Une grande base de données avec tous les ADN accessibles par le corps médical, c’est beaucoup de porosités, donc de vulnérabilités. Alors la garantie mentionnée plus haut ne serait-elle qu’un vœu pieux ?
Certes, le progrès technique améliore la médecine, mais la relation entre patient et thérapeute est altérée par un excès de technique au détriment de l’humain. Ces nouveaux outils, en plus des précédents, n’élargiront-ils pas un peu plus ce fossé ?
Les assurances demanderont et obtiendront le droit d’accéder aux données. Ensuite, en fonction du profil, elles excluront ou surfactureront. Emprunter pour sa maison dépendra-t-il aussi de son génome ?
La compatibilité génétique des couples avant procréation sera-t-elle scrutée afin d’éradiquer les risques de maladies génétiques des futurs enfants ? Qui veut de Big Brother dans l’alcôve ? Les autorités de santé tenteront-elles de « stériliser » les porteurs de maladies héréditaires graves ? Les trisomiques avortés sont les témoins de notre tolérance à l’eugénisme.

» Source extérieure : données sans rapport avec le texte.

(** ** C2: a delivered listing and the children of the node *)

(** What holds of C2 on every store: after a good reply that passes the
    check, with more than one entry, the children that match no entry
    other than ["."] are in state [DELETING] and off the child list, the
    matched children are still on it, every entry other than ["."] has a
    child of its full path and file type, all children are visible, the
    folder contents are known, and no node that was there before has
    other file data than before, its size included. *)
Lemma deliverLSdata_synchronizes P w n nd l :
  fresh w -> heap w !! n = Some nd -> 1 < length l ->
  verifyControlNode P n l (update_node n (set_lsTask None) w) = true ->
  exists nd',
    heap (deliverLSdata P n GOOD l w) !! n = Some nd'
    /\ folderContentsKnown nd' = true
    /\ (forall c cd, In c (childList nd) -> heap w !! c = Some cd ->
          matchFound l (fileData cd) = false ->
          ~ In c (childList nd')
          /\ exists cd', heap (deliverLSdata P n GOOD l w) !! c = Some cd'
                         /\ myState cd' = DELETING)
    /\ (forall c cd, In c (childList nd) -> heap w !! c = Some cd ->
          matchFound l (fileData cd) = true -> In c (childList nd'))
    /\ (forall e, In e l -> fileName e <> "." ->
          exists c cd, In c (childList nd')
            /\ heap (deliverLSdata P n GOOD l w) !! c = Some cd
            /\ getFullPath (fileData cd) = fullPath e
            /\ getFileType (fileData cd) = fileType e)
    /\ (forall c, In c (childList nd') ->
          exists cd, heap (deliverLSdata P n GOOD l w) !! c = Some cd
                     /\ nodeVisible cd = true)
    /\ (forall m md, heap w !! m = Some md ->
          exists md', heap (deliverLSdata P n GOOD l w) !! m = Some md'
                      /\ fileData md' = fileData md).
Proof.
  intros Hf Hn Hlen Hv. unfold deliverLSdata. rewrite Hv. cbn [negb].
  set (w1 := update_node n (set_lsTask None) w).
  assert (Hn1 : heap w1 !! n = Some (set_lsTask None nd))
    by (unfold w1; rewrite lookup_update_node_eq, Hn; reflexivity).
  assert (R1 : heap_rel fileData w w1) by (apply heap_rel_update; reflexivity).
  assert (Hf1 : fresh w1) by (apply (fresh_rel _ _ _ R1); [reflexivity|exact Hf]).
  destruct (updateFileNodeData_long P n l w1 _ Hf1 Hn1 Hlen)
    as (_ & (nd2 & Hn2 & Hcov & Hkeep) & _ & Hfix & _ & nd' & Hn' & Hfck
        & (extra & Hkids) & Hvis & Hdel).
  set (w' := updateFileNodeData P n l w1) in *.
  assert (nd2 = nd') by congruence. subst nd2.
  cbn [childList set_lsTask] in Hkids, Hdel.
  assert (Hfd : forall m md, heap w !! m = Some md ->
            exists md', heap w' !! m = Some md' /\ fileData md' = fileData md).
  { intros m md Hm.
    destruct (heap_rel_Some _ _ _ _ _ R1 Hm) as (md1 & Hm1 & E1).
    destruct (Hfix m md1 Hm1) as (md' & Hm' & E).
    exists md'. split; [exact Hm'|].
    assert (fileData md' = fileData md1) by (clear - E; node_crush). congruence. }
  exists nd'. splits.
  - exact Hn'.
  - exact Hfck.
  - intros c cd Hc Hcd Hm. split.
    + intros Hin. specialize (Hkeep c Hin). unfold keepChild in Hkeep.
      destruct (Hfd c cd Hcd) as (cd' & Hcd' & E). rewrite Hcd', E in Hkeep. congruence.
    + destruct (heap_rel_Some _ _ _ _ _ R1 Hcd) as (cd1 & Hcd1 & E1).
      apply (Hdel c cd1 Hc Hcd1). congruence.
  - intros c cd Hc Hcd Hm. rewrite Hkids. apply in_or_app. left.
    apply filter_In. split; [exact Hc|].
    unfold keepChild. destruct (heap_rel_Some _ _ _ _ _ R1 Hcd) as (cd1 & Hcd1 & E1).
    rewrite Hcd1, E1. exact Hm.
  - intros e He Hdot. specialize (Hcov e He). unfold covered in Hcov.
    apply orb_true_iff in Hcov. destruct Hcov as [Hcov|Hcov].
    + apply String.eqb_eq in Hcov. contradiction.
    + unfold hasMatch in Hcov. apply existsb_exists in Hcov.
      destruct Hcov as (c & Hc & Hm).
      destruct (heap w' !! c) as [cd|] eqn:Hcd; [|discriminate].
      exists c, cd. splits; [exact Hc|exact Hcd| |].
      * unfold sameFile in Hm. apply andb_true_iff in Hm. destruct Hm as [Hm _].
        apply String.eqb_eq in Hm. congruence.
      * unfold sameFile in Hm. apply andb_true_iff in Hm. destruct Hm as [_ Hm].
        apply bool_decide_eq_true in Hm. congruence.
  - exact Hvis.
  - exact Hfd.
Qed.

Le coût du séquençage de l’ADN d’un individu serait de 175 euros, soit 11,5 milliards d’euros pour 66 millions de Français, ou environ 7 % du budget annuel de la branche maladie de la Sécurité sociale. Les 670 millions annoncés ne sont donc que l’amorçage. N’est-ce pas pharaonique, comme projet ? L’amélioration possible de la santé des actifs aura-t-elle un impact suffisant sur l’activité pour financer de tels coûts ?
Des intérêts privés vont co-investir. Il y a donc un marché où ils espèrent développer des affaires et envisagent un retour sur leur investissement. Les termes du partenariat sont-ils publics ?
Le gouvernement annonce et décide, semble-t-il, tout seul. Est-il normal que, sur un tel projet, le législateur (certes parfois caporalisé) et les partenaires sociaux ne semblent pas être consultés au préalable ?
Je ne garantis pas que mes questions soient bonnes ou exhaustives et je suis sans doute un brin paranoïaque. Mais j’apprécierais que, pour ce genre de décisions publiques, la communication soit moins volontariste, un débat préalable pluraliste soit tenu et que des garde-fous crédibles soient anticipés. Et seuls les paranoïaques survivent.